▶ _TASK INSTRUCTIONS_: Copy out the entries below exactly as they stand, but only from the line containing "silent (gets g)." through the line containing "destruct (attempt url".
──────── ENTRIES SHOWN
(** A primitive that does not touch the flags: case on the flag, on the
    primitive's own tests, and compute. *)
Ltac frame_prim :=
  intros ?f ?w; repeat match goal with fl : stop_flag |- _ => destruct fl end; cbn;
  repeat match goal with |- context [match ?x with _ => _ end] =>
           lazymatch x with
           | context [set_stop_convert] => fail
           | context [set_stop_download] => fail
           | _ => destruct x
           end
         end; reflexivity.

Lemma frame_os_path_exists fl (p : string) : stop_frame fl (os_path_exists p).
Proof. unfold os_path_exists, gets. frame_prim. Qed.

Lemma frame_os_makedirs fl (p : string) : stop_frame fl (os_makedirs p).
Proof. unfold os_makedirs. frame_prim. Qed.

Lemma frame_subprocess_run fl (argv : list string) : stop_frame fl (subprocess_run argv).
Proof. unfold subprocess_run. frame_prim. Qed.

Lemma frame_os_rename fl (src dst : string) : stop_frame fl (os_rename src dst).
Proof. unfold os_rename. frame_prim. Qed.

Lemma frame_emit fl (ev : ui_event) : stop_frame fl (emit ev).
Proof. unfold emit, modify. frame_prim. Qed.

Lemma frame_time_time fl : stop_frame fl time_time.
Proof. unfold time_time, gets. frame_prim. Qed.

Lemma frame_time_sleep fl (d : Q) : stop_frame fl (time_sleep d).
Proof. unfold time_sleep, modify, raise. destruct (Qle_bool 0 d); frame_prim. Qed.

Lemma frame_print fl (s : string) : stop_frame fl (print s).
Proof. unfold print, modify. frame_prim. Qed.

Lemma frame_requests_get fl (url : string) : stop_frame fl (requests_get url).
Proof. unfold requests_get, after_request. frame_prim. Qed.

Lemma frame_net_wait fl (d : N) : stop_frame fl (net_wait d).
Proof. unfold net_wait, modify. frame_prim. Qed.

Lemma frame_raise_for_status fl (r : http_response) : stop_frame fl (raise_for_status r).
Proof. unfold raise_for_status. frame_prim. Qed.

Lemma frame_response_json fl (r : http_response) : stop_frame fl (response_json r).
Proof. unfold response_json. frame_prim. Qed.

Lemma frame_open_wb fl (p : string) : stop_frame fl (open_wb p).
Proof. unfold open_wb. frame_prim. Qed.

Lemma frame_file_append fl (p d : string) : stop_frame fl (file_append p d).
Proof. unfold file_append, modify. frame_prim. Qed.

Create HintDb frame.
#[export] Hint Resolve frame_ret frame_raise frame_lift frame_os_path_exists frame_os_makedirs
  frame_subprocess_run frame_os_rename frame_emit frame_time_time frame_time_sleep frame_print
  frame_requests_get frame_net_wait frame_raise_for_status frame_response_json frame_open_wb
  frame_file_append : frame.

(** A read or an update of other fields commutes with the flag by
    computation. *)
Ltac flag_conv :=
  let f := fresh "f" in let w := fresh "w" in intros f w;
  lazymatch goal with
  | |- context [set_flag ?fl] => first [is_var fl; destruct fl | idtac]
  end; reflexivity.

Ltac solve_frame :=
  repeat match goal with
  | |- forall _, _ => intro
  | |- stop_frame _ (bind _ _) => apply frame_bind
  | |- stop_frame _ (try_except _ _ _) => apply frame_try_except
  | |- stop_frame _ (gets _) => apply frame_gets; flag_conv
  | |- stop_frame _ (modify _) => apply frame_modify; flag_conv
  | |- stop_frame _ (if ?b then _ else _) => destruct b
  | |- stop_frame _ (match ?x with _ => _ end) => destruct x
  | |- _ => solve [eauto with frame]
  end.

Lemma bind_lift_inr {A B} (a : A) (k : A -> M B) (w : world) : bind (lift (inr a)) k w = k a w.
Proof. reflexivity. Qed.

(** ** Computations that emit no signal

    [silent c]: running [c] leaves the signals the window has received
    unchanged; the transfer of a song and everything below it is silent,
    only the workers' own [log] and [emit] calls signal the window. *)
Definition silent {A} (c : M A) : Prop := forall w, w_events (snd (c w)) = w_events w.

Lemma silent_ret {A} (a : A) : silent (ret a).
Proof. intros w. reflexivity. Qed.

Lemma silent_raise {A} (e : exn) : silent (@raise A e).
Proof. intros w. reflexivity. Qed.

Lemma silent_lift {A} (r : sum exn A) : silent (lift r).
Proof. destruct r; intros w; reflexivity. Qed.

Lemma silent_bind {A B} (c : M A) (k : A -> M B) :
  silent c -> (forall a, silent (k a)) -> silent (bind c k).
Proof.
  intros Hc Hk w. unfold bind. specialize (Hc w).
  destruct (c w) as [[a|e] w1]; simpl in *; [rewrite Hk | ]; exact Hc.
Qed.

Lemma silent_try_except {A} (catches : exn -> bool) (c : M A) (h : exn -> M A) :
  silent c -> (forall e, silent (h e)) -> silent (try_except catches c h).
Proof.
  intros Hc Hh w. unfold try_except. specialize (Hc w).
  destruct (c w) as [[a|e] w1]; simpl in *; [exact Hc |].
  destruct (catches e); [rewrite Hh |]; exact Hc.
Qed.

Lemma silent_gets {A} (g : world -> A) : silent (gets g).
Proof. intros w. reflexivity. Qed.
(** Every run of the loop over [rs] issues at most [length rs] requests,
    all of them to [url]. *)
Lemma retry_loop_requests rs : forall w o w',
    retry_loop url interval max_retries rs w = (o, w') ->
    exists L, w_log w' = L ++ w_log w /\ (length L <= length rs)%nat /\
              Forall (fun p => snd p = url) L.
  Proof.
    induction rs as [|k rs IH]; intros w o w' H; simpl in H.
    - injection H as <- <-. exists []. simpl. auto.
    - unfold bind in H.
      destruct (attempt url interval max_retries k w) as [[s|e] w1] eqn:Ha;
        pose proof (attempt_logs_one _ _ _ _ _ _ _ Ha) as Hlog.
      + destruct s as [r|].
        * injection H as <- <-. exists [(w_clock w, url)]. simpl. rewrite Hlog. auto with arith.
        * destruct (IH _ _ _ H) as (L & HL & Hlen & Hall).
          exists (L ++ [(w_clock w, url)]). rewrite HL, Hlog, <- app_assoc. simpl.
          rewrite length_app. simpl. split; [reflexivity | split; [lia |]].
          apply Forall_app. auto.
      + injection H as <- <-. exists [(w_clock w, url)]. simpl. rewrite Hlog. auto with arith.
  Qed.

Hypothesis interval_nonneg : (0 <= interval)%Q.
────────────────
▶ _YOUR SOLUTION_:
Lemma silent_gets {A} (g : world -> A) : silent (gets g).
Proof. intros w. reflexivity. Qed.
(** Every run of the loop over [rs] issues at most [length rs] requests,
    all of them to [url]. *)
Lemma retry_loop_requests rs : forall w o w',
    retry_loop url interval max_retries rs w = (o, w') ->
    exists L, w_log w' = L ++ w_log w /\ (length L <= length rs)%nat /\
              Forall (fun p => snd p = url) L.
  Proof.
    induction rs as [|k rs IH]; intros w o w' H; simpl in H.
    - injection H as <- <-. exists []. simpl. auto.
    - unfold bind in H.
      destruct (attempt url interval max_retries k w) as [[s|e] w1] eqn:Ha;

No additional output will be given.